Very distant galaxies have surprisingly little dark matter, the invisible stuff thought to make up the bulk of matter in the universe, new observations suggest.
Stars in the outer regions of some far-off galaxies move more slowly than stars closer to the center, indicating a lack of dark matter, astronomer Reinhard Genzel and colleagues report online March 15 in Nature. If confirmed, the result could lead astronomers to reconsider the role dark matter played in early galaxy evolution and might also offer clues to how nearby elliptical galaxies evolved.
In contrast with these distant galaxies, stars orbiting on the outskirts of the Milky Way and other nearby galaxies move too fast for their velocities to result only from the gravity of gas and stars closer to the galactic center. If visible galactic matter is embedded in a cloud of invisible dark matter, though, gravity from the invisible matter can explain the high stellar velocities. Using stars’ orbital velocities in nearby galaxies as a reference, astronomers expected that stars in galaxies farther away would behave similarly. “Turns out that is not the case,” says study coauthor Stijn Wuyts of the University of Bath in England.

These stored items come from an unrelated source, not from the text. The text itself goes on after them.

Lemma place_layout m size tot test test' elts :
  0 <= size -> zlen test = size -> counts size test (fun i => 8 + tot i) -> (forall i, 0 <= i < size -> 0 <= tot i) ->
  Forall2 (fun t a => if t =? 8 then a = 8 else t <= a /\ a <> 8 /\ (8 | a)) test test' -> Forall (Z.le 0) test' ->
  (8 | elts) -> 0 < elts -> m.(b_addr) <= elts -> elts + used test' <= b_end m ->
  layout m (place elts test') size tot.
Proof.
  intros Hsz Hl [_ Hc] Ht H2 H0 He He0 Ha Hend.
  assert (Hat : forall i, 0 <= i < size -> exists a, test' !! Z.to_nat i = Some a /\
     place elts test' !! Z.to_nat i = Some (if tot i =? 0 then 0 else elts + used (take (Z.to_nat i) test')) /\
     (tot i <> 0 -> 8 + tot i <= a /\ used (take (S (Z.to_nat i)) test') = used (take (Z.to_nat i) test') + a)).
  { intros i Hi. specialize (Hc i Hi). destruct (Forall2_lookup_l _ _ _ _ _ H2 Hc) as (a & Ha' & Hra).
    exists a. split; [done|]. specialize (Ht i Hi). rewrite (place_lookup _ _ _ _ Ha').
    destruct (Z.eqb_spec (8 + tot i) 8) as [E|E].
    - subst a. rewrite (proj2 (Z.eqb_eq (tot i) 0)) by lia. split; [done|lia].
    - destruct Hra as (? & ? & ?). rewrite (proj2 (Z.eqb_neq (tot i) 0)), (proj2 (Z.eqb_neq a 8)) by lia.
      split; [done|]. intros _. split; [lia|]. by apply used_next. }
  assert (Hdiv : forall i, (8 | used (take i test'))).
  { intros i. apply (Forall2_take _ _ _ i) in H2. revert H2. generalize (take i test) (take i test'). intros l l'.
    induction 1 as [|t a l l' Hta _ IH]; cbn [used foldr]; [by exists 0|]. fold (used l').
    destruct (Z.eqb_spec a 8); [done|]. apply Z.divide_add_r; [|done]. destruct (t =? 8); [done|tauto]. }
  assert (Hnn : forall i, 0 <= used (take i test')) by (intros i; by apply used_nonneg, Forall_take).
  assert (Hall : forall i, used (take i test') <= used test').
  { intros i. rewrite <- (take_ge test' (i + length test')) at 2 by lia. apply used_mono; [done|lia]. }
  split; [|split].
  - unfold zlen in *. rewrite place_length. apply Forall2_length in H2. lia.
  - intros i Hi. destruct (Hat i Hi) as (a & _ & Hb & Hu). eexists. split; [done|].
    destruct (Z.eqb_spec (tot i) 0) as [|E]; [done|]. destruct (Hu E) as [Hta Hnext].
    pose proof (Hnn (Z.to_nat i)). pose proof (Hall (S (Z.to_nat i))). repeat split; try lia.
    by apply Z.divide_add_r.
  - intros i j b c Hij Hj Hb Hcj Hti Htj.
    destruct (Hat i ltac:(lia)) as (a & _ & Hb' & Hu). destruct (Hat j ltac:(lia)) as (a' & _ & Hc' & _).
    rewrite Hb in Hb'. rewrite Hcj in Hc'. injection Hb' as ->. injection Hc' as ->.
    rewrite !(proj2 (Z.eqb_neq _ 0)) by done. destruct (Hu Hti) as [Hta Hnext].
    pose proof (used_mono test' H0 (S (Z.to_nat i)) (Z.to_nat j)). lia.
Qed.
End place.

(** ** Writing the buckets *)

(** The names [done] are written, each behind the others of its bucket. *)
Definition written (m : block) (bs : list Z) (size : Z) (test : list Z) (done : list hash_key) : Prop :=
  zlen test = size /\ counts size test (fun i => bucket_len size i done) /\
  forall i b, 0 <= i < size -> bs !! Z.to_nat i = Some b -> b <> 0 ->
    chain m b (entries size i done) (b + bucket_len size i done).

Section write.
Context (size : Z) (Hsize : 0 < size) (bs : list Z) (all : list hash_key).
Let tot i := bucket_len size i all.
Context (Htot : forall i, 0 <= i < size -> tot i < 2 ^ 15).

Lemma prefix_room done nm names : all = done ++ nm :: names -> nm.(k_null) = false ->
  bucket_len size (nm.(k_hash) mod size) done + elt_size (zlen nm.(k_key)) <= tot (nm.(k_hash) mod size).
Proof.
  intros E Hn. unfold tot. rewrite E, bucket_len_app, <- (bucket_len_here size nm Hn).
  rewrite (bucket_len_app size _ [nm] names). pose proof (bucket_len_nonneg size (nm.(k_hash) mod size) names). lia.
Qed.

The plot of stars’ velocities relative to their distances from a galaxy’s center is called a galactic rotation curve. In the new paper (and others posted online at arXiv.org), the team presents rotation curves measured with the Very Large Telescope in Chile for more than 100 distant galaxies, some seen as they were just a few billion years after the Big Bang, 13.8 billion years ago.
When the velocities of stars diminish as the stars get farther from their galactic centers, that rotation curve is said to fall off with distance. “The data provide a strong indication that falling curves are common in this population of early galaxies,” says Genzel, of the Max Planck Institute for Extraterrestrial Physics in Garching, Germany.
In the papers, the authors provide several plausible explanations for the falling rotation curves, but it’s not clear which is correct, says UCLA astronomer Alice Shapley, who was not involved in the study. The results “reveal that we don’t fully understand all of the details of how [galactic] disks form in the early universe.”
Genzel and colleagues suggest that the rotation curves fall off because turbulent streams of gas bring more and more material into inner regions of these distant galaxies. The gas piles up there, while dark matter is left on the outskirts. Explosions of stars and winds flowing from black holes might also drag dark matter away from the inner regions of the galaxy. Or dark matter may be distributed on a scale of hundreds of thousands of light-years, while the gas and stars in these early galaxies are interacting on a scale of only tens of thousands of light-years, Genzel says, so astronomers detect the gas but not the dark matter.
“Dark matter must be there,” Genzel says. “Without it, there are no galaxies and no ‘us,’ so we need to understand its nature and distribution to explain what we see in the universe.”
Current models of galaxy formation suggest that dark matter and ordinary matter intermixed in the early universe, so dark matter should tug on ordinary matter, resulting in rotation curves that are flat — not falling — for galaxies at the distance Genzel and colleagues observed. “We need to understand which physics is required to make simulations match the observations,” Shapley says.
Genzel notes that the way the gas and stars move in the distant galaxies is similar to the way gas and stars move in elliptical galaxies nearby. So, he suggests, the clumpy, irregular distant galaxies the team studied may be progenitors of elliptical galaxies in the local universe.